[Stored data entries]

Lemma foldl_alter_lookup (f : slot -> slot) (T : list nat) (slots : list slot) (j : nat) :
  NoDup T -> foldl (fun slots i => alter f i slots) slots T !! j =
    if decide (j ∈ T) then f <$> slots !! j else slots !! j.
Proof.
  intros Hn. revert slots. induction Hn as [|i T Hi Hn IH]; intros slots; [done|]. cbn [foldl]. rewrite IH.
  destruct (decide (j = i)) as [->|Hne].
  - rewrite (decide_False (P := i ∈ T)), decide_True by (done || left). apply list_lookup_alter_eq.
  - rewrite list_lookup_alter_ne by done. destruct (decide (j ∈ T)).
    + by rewrite decide_True by (by right).
    + rewrite decide_False; [done|]. by intros [?|?]%elem_of_cons.
Qed.

Lemma take_share_charged s : sound_slot s -> (0 < capacity d s)%nat -> take_share s.2 = charged d 1 s.2.
Proof.
  intros Hs Hc. pose proof (freeShares_range s.1 (slot_card s Hs)). destruct Hs as [_ Hsh _ _ _].
  unfold take_share, charged. rewrite Hf, i32_small by (unfold is_i32; lia). done.
Qed.

(** The cards a holder is given. *)
Definition holder_cards (slots : list slot) (r : nat) : list nat :=
  take r (sort_stable (fun a b => share_at d slots b <=? share_at d slots a) (chosen_cards d slots)).

Lemma holder_cards_chosen slots r i : i ∈ holder_cards slots r -> i ∈ chosen_cards d slots.
Proof. unfold holder_cards. intros Hi%elem_of_take. destruct Hi as (k & Hk & _). rewrite <- (sort_stable_perm (fun a b => share_at d slots b <=? share_at d slots a)). by eapply list_elem_of_lookup_2. Qed.

Lemma holder_cards_NoDup slots r : NoDup (holder_cards slots r).
Proof.
  unfold holder_cards. eapply sublist_NoDup; [|apply sublist_take]. rewrite sort_stable_perm. apply chosen_NoDup.
Qed.

Lemma place_holder_spec slots r :
  Forall sound_slot slots -> Z.of_nat (length slots) < 2 ^ 31 ->
  place_holder d (Z.of_nat r) slots =
    if (length (chosen_cards d slots) <? r)%nat then None else Some (after d [holder_cards slots r] slots).
Proof.
  intros Hs Hb. unfold place_holder.
  assert (length (chosen_cards d slots) <= length slots)%nat as Hle.
  { rewrite <- (length_seq (length slots) 0). apply submseteq_length, NoDup_submseteq; [apply chosen_NoDup|].
    intros i (s & Hi & _)%chosen_elem. apply elem_of_seq. split; [lia|]. by eapply lookup_lt_Some. }
  rewrite i32_small by (unfold is_i32; lia).
  destruct (Z.ltb_spec (Z.of_nat (length (chosen_cards d slots))) (Z.of_nat r)), (Nat.ltb_spec (length (chosen_cards d slots)) r); try lia; [done|].
  f_equal. rewrite Nat2Z.id. change (take r _) with (holder_cards slots r). apply list_eq. intros j.
  rewrite foldl_alter_lookup by apply holder_cards_NoDup. rewrite after_lookup, uses_cons. unfold uses. cbn. rewrite Nat.add_0_r.
  destruct (decide (j ∈ holder_cards slots r)) as [Hj|Hj].
  - apply holder_cards_chosen, chosen_elem in Hj as (s & Hj & Hc). rewrite Hj. cbn. f_equal. f_equal.
    apply take_share_charged; [|done]. rewrite Forall_lookup in Hs. by apply (Hs j).
  - destruct (slots !! j) as [[c b]|]; [|done]. cbn. by rewrite charged_0.
Qed.

Lemma holder_length slots r : (r <= length (chosen_cards d slots))%nat -> length (holder_cards slots r) = r.
Proof. intros Hr. unfold holder_cards. rewrite length_take, sort_stable_perm. lia. Qed.

Lemma holder_uses slots r i : (uses [holder_cards slots r] i <= capacity_at d slots i)%nat.
Proof.
  rewrite uses_cons. unfold uses. cbn. rewrite Nat.add_0_r. destruct (decide (i ∈ holder_cards slots r)) as [Hi|]; [|lia].
  apply holder_cards_chosen, chosen_elem in Hi as (s & Hi & Hc). unfold capacity_at. rewrite Hi. cbn. lia.
Qed.
End Shares.

Section Holders.
Context (d : familyDemand) (Hd : sized d) (Hf : d_family d = ResourceFamilyShared).

(** The loop over needs and containers, one holder after another. *)
Fixpoint place_parts (sizes : list nat) (slots : list slot) : bool * list slot :=
  match sizes with
  | [] => (true, slots)
  | r :: sizes =>
      match place_holder d (Z.of_nat r) slots with
      | None => (false, slots)
      | Some slots => place_parts sizes slots
      end
  end.

Lemma place_parts_app a b slots :
  place_parts (a ++ b) slots =
    match place_parts a slots with (true, slots) => place_parts b slots | (false, slots) => (false, slots) end.
Proof.
  revert slots. induction a as [|r a IH]; intros slots; [done|]. cbn. destruct (place_holder _ _ _); [apply IH|done].
Qed.

Lemma place_needs_parts slots : place_needs d (d_sharedNeeds d) slots = place_parts (parts d) slots.
Proof.
  unfold parts. rewrite Hf. pose proof (sized_holders d Hd) as Hn. revert slots.
  induction Hn as [|n needs [Hc _] _ IH]; intros slots; [done|]. cbn. rewrite place_parts_app.
  assert (place_holders d (need_cards n) (Z.to_nat (need_containers n)) slots =
            place_parts (replicate (Z.to_nat (need_containers n)) (Z.to_nat (need_cards n))) slots) as ->.
  { generalize (Z.to_nat (need_containers n)). intros k. revert slots. induction k as [|k IHk]; intros slots; [done|].
    cbn. rewrite Z2Nat.id by lia. destruct (place_holder _ _ _); [apply IHk|done]. }
  destruct (place_parts _ slots) as [[] slots']; [apply IH|done].
Qed.

Lemma after_host g slots i s : after d g slots !! i = Some s -> exists s', slots !! i = Some s' /\ s.1 = s'.1.
Proof. rewrite after_lookup. intros (s' & Hs & ->)%fmap_Some. eauto. Qed.

Lemma after_length g slots : length (after d g slots) = length slots.
Proof. apply length_imap. Qed.

Lemma place_parts_spec sizes slots :
  Forall sound_slot slots -> Z.of_nat (length slots) < 2 ^ 31 ->
  let r := place_parts sizes slots in
  exists g, r.2 = after d g slots /\ placement d g slots /\ (length <$> g) `prefix_of` sizes /\
    (r.1 = true <-> length <$> g = sizes).
Proof.
  intros Hs Hb. cbn zeta. revert slots Hs Hb. induction sizes as [|r sizes IH]; intros slots Hs Hb; cbn [place_parts].
  { exists []. rewrite after_nil. split_and!; try done. constructor; [constructor|by intros ? ? ? ? ? ?%elem_of_nil|].
    intros i. unfold uses. cbn. lia. }
  rewrite place_holder_spec by done. destruct (Nat.ltb_spec (length (chosen_cards d slots)) r) as [Hlt|Hge].
  { exists []. rewrite after_nil. split_and!; try done; [|apply prefix_nil].
    constructor; [constructor|by intros ? ? ? ? ? ?%elem_of_nil|]. intros i. unfold uses. cbn. lia. }
  pose proof (holder_uses d Hf slots r) as Hu. destruct (after_sound d Hd _ slots Hs Hu) as [Hs' Hcap].
  destruct (IH _ Hs' ltac:(by rewrite after_length)) as (g & -> & [Hn H1 Hr] & Hpre & Hok).
  exists ([holder_cards d slots r] ++ g). rewrite after_app. split; [done|].
  pose proof (proj1 (has_room_capacity d Hd g _ Hs') Hr) as Hr'.
  split; [constructor|split].
  - apply Forall_app. split; [|done]. apply list.Forall_singleton. by apply holder_cards_NoDup.
  - intros part i j s s' [Hp|Hp]%elem_of_app Hi Hj Hls Hls'.
    + apply list_elem_of_singleton in Hp as ->. apply holder_cards_chosen in Hi, Hj. by eapply (chosen_host d Hf slots i j).
    + specialize (H1 part i j (s.1, charged d (uses [holder_cards d slots r] i) s.2) (s'.1, charged d (uses [holder_cards d slots r] j) s'.2)).
      apply H1; [done|done|done|by rewrite after_lookup, Hls|by rewrite after_lookup, Hls'].
  - apply (has_room_capacity d Hd); [done|]. intros i. rewrite uses_app. specialize (Hr' i). rewrite Hcap in Hr'.
    specialize (Hu i). lia.
  - rewrite fmap_app. cbn. rewrite (holder_length d slots r Hge). by apply prefix_cons.
  - rewrite fmap_app. cbn. rewrite (holder_length d slots r Hge). rewrite Hok. split; [by intros ->|by intros [= ->]].
Qed.

(** All cards a holder may use are of one node. *)
Definition one_host (slots : list slot) : Prop :=
  exists host, forall s, s ∈ slots -> (0 < capacity d s)%nat -> c_hostname s.1 = host.

Lemma one_host_after g slots :
  Forall sound_slot slots -> (forall i, (uses g i <= capacity_at d slots i)%nat) -> one_host slots -> one_host (after d g slots).
Proof.
  intros Hs Hu (host & Hh). exists host. intros s (i & Hi)%list_elem_of_lookup_1 Hc.
  pose proof (proj2 (after_sound d Hd g slots Hs Hu) i) as Hcap. unfold capacity_at in Hcap. rewrite Hi in Hcap. cbn in Hcap.
  apply after_host in Hi as (s' & Hi & ->). rewrite Hi in Hcap. cbn in Hcap. apply Hh; [by eapply list_elem_of_lookup_2|lia].
Qed.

### TASK ITEM
Please, from the entries above, set down exactly the lines from the one containing "exists ([holder_cards d" through the one containing "slots i j).", and only those.

### WRITTEN ANSWER
  exists ([holder_cards d slots r] ++ g). rewrite after_app. split; [done|].
  pose proof (proj1 (has_room_capacity d Hd g _ Hs') Hr) as Hr'.
  split; [constructor|split].
  - apply Forall_app. split; [|done]. apply list.Forall_singleton. by apply holder_cards_NoDup.
  - intros part i j s s' [Hp|Hp]%elem_of_app Hi Hj Hls Hls'.
    + apply list_elem_of_singleton in Hp as ->. apply holder_cards_chosen in Hi, Hj. by eapply (chosen_host d Hf slots i j).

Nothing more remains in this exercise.